[Saved entries]
(* ===== verification/SystickProperties.v ===== *)
(** * SysTick's tickless time: the counter's age, readings, restarts, and its properties *)

From S2P Require Import Prelude State Mtime MtimeProperties Systick.
Import Systick.
Local Open Scope Z_scope.

#[local] Arguments Z.ltb : simpl never.
#[local] Arguments Z.leb : simpl never.
#[local] Arguments Z.eqb : simpl never.
#[local] Arguments Z.mul : simpl never.
#[local] Arguments never : simpl never.
#[local] Arguments systick_reload_max : simpl never.
#[local] Arguments Nat.iter : simpl never.

(** ** The counter *)

(** What VAL holds [a] clocks after the interval began: nothing at -1, where a
    write left it; the second half is the next interval, whose own end must not
    come before the first's was accounted for. *)
Definition val_at (L a : Z) : Z := if a <? 0 then 0 else if a <=? L then L - a else 2 * L + 1 - a.

(** The counter [a] clocks into an interval of [L + 1], whose end shows in
    COUNTFLAG unless it was read there ([fresh]). *)
Record runs (L : Z) (fresh : bool) (a : Z) (d : systick) : Prop := {
  ru_enabled : enabled d = true;
  ru_tickint : tickint d = true;
  ru_load : load d = L;
  ru_val : val d = val_at L a;
  ru_pending : pending d = (L <=? a);
  ru_flag : countflag d = fresh && (L <=? a);
  ru_fresh : fresh = false -> L <= a
}.

Ltac decide_z :=
  repeat match goal with
  | |- context [?x <? ?y] => destruct (Z.ltb_spec x y)
  | |- context [?x <=? ?y] => destruct (Z.leb_spec x y)
  | |- context [?x =? ?y] => destruct (Z.eqb_spec x y)
  end.

Lemma tick_clocks d : clocks (tick d) = clocks d + 1.
Proof. unfold tick. cbn. destruct (enabled d); cbn; [| reflexivity]. destruct (val d =? 0); cbn; [reflexivity |]. destruct (_ =? 0); reflexivity. Qed.

Lemma tick_runs L f a d : 1 <= L -> -1 <= a -> a + 1 <= 2 * L -> runs L f a d -> runs L f (a + 1) (tick d).
Proof.
  intros HL Ha Hle [He Ht Hl Hv Hp Hf Hfr].
  destruct d as [e t l v c p k]. cbn in *. subst e t l v c p. unfold tick. cbn.
  assert (H1 : val_at L (a + 1) = if val_at L a =? 0 then L else val_at L a - 1) by (unfold val_at; decide_z; lia).
  assert (H2 : (L <=? a + 1) = (L <=? a) || ((val_at L a =? 1))) by (unfold val_at; decide_z; cbn; first [reflexivity | lia]).
  destruct (Z.eqb_spec (val_at L a) 0) as [E | E]; cbn.
  - rewrite E in H2. cbn in H2. rewrite orb_false_r in H2. split; cbn; auto; try congruence. intros H; specialize (Hfr H); lia.
  - destruct (Z.eqb_spec (val_at L a - 1) 0) as [E1 | E1]; cbn.
    + rewrite (proj2 (Z.eqb_eq (val_at L a) 1)), orb_true_r in H2 by lia. split; cbn; auto; try congruence; rewrite ?H2, ?orb_true_r; auto.
      * destruct f; [reflexivity |]. specialize (Hfr eq_refl). exfalso. unfold val_at in *. revert E E1. decide_z; lia.
      * intros H. specialize (Hfr H). lia.
    + rewrite (proj2 (Z.eqb_neq (val_at L a) 1)), orb_false_r in H2 by lia. split; cbn; auto; try congruence. intros H; specialize (Hfr H); lia.
Qed.

Lemma ticks_clocks n : forall d, clocks (Nat.iter n tick d) = clocks d + Z.of_nat n.
Proof. induction n as [| n IH]; intros d; [rewrite Z.add_0_r; reflexivity |]. change (Nat.iter (S n) tick d) with (tick (Nat.iter n tick d)). rewrite tick_clocks, IH. lia. Qed.

Lemma ticks_run L f a d n : 1 <= L -> -1 <= a -> a + Z.of_nat n <= 2 * L -> runs L f a d -> runs L f (a + Z.of_nat n) (Nat.iter n tick d).
Proof.
  intros HL Ha Hle Hr. induction n as [| n IH]; [rewrite Z.add_0_r; exact Hr |].
  change (Nat.iter (S n) tick d) with (tick (Nat.iter n tick d)).
  replace (a + Z.of_nat (S n)) with (a + Z.of_nat n + 1) by lia. apply tick_runs; try lia. apply IH. lia.
Qed.

(** What is pending does not matter to the rest. *)
Lemma tick_pending d : set_pending false (tick d) = set_pending false (tick (set_pending false d)).
Proof. destruct d as [[] t l v c p k]; unfold tick; cbn; [| reflexivity]. destruct (v =? 0); [reflexivity |]. cbn. destruct (v - 1 =? 0); reflexivity. Qed.

Lemma ticks_pending n d : set_pending false (Nat.iter n tick d) = set_pending false (Nat.iter n tick (set_pending false d)).
Proof.
  induction n as [| n IH]; [reflexivity |].
  change (set_pending false (tick (Nat.iter n tick d)) = set_pending false (tick (Nat.iter n tick (set_pending false d)))).
  rewrite tick_pending, IH, <- tick_pending. reflexivity.
Qed.

(** After a restart the old interval's exception is dropped and the new one is
    under way. *)
Lemma restarted_runs L n d : (1 <= n)%nat -> Z.of_nat n <= L -> enabled d = true -> tickint d = true -> load d = L ->
  runs L true (Z.of_nat n - 1) (set_pending false (Nat.iter n tick (set_val 0 (set_countflag false d)))).
Proof.
  intros Hn Hle He Ht Hl. rewrite ticks_pending.
  assert (H0 : runs L true (-1) (set_pending false (set_val 0 (set_countflag false d)))).
  { split; cbn; auto; try discriminate; unfold val_at; decide_z; auto; lia. }
  apply (ticks_run L true (-1) _ n) in H0; try lia. replace (-1 + Z.of_nat n) with (Z.of_nat n - 1) in H0 by lia.
  destruct H0 as [H1 H2 H3 H4 H5 H6 H7]. split; cbn; auto. symmetry. apply Z.leb_gt. lia.
Qed.

(** ** The clocks of accesses *)
Fixpoint pace_of (k : nat) (p : list nat) : Z :=
  match k with O => 0 | S k => Z.of_nat (step p) + pace_of k (tail p) end.

Lemma drop_tail {A} k (p : list A) : drop k (tail p) = drop (S k) p.
Proof. destruct p; [cbn; apply drop_nil | reflexivity]. Qed.

Lemma pace_of_add j : forall k p, pace_of (j + k) p = pace_of j p + pace_of k (drop j p).
Proof. induction j as [| j IH]; intros k p; [reflexivity |]. cbn [pace_of Nat.add]. rewrite IH, drop_tail. lia. Qed.

Lemma pace_of_nonneg k : forall p, Z.of_nat k <= pace_of k p.
Proof. induction k as [| k IH]; intros p; [reflexivity |]. cbn [pace_of]. specialize (IH (tail p)). unfold step. lia. Qed.

Lemma pace_of_mono j k p : (j <= k)%nat -> pace_of j p <= pace_of k p.
Proof. intros H. replace k with (j + (k - j))%nat by lia. rewrite pace_of_add. pose proof (pace_of_nonneg (k - j) (drop j p)). lia. Qed.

■ **DIRECTIONS**
Take exactly the lines from the one containing "(Z.eqb_spec x y)" through the one containing "- destruct (Z.eqb_spec" in the data above, and output them with nothing added.

■ **ANSWER SECTION**
  | |- context [?x =? ?y] => destruct (Z.eqb_spec x y)
  end.

Lemma tick_clocks d : clocks (tick d) = clocks d + 1.
Proof. unfold tick. cbn. destruct (enabled d); cbn; [| reflexivity]. destruct (val d =? 0); cbn; [reflexivity |]. destruct (_ =? 0); reflexivity. Qed.

Lemma tick_runs L f a d : 1 <= L -> -1 <= a -> a + 1 <= 2 * L -> runs L f a d -> runs L f (a + 1) (tick d).
Proof.
  intros HL Ha Hle [He Ht Hl Hv Hp Hf Hfr].
  destruct d as [e t l v c p k]. cbn in *. subst e t l v c p. unfold tick. cbn.
  assert (H1 : val_at L (a + 1) = if val_at L a =? 0 then L else val_at L a - 1) by (unfold val_at; decide_z; lia).
  assert (H2 : (L <=? a + 1) = (L <=? a) || ((val_at L a =? 1))) by (unfold val_at; decide_z; cbn; first [reflexivity | lia]).
  destruct (Z.eqb_spec (val_at L a) 0) as [E | E]; cbn.
  - rewrite E in H2. cbn in H2. rewrite orb_false_r in H2. split; cbn; auto; try congruence. intros H; specialize (Hfr H); lia.
  - destruct (Z.eqb_spec (val_at L a - 1) 0) as [E1 | E1]; cbn.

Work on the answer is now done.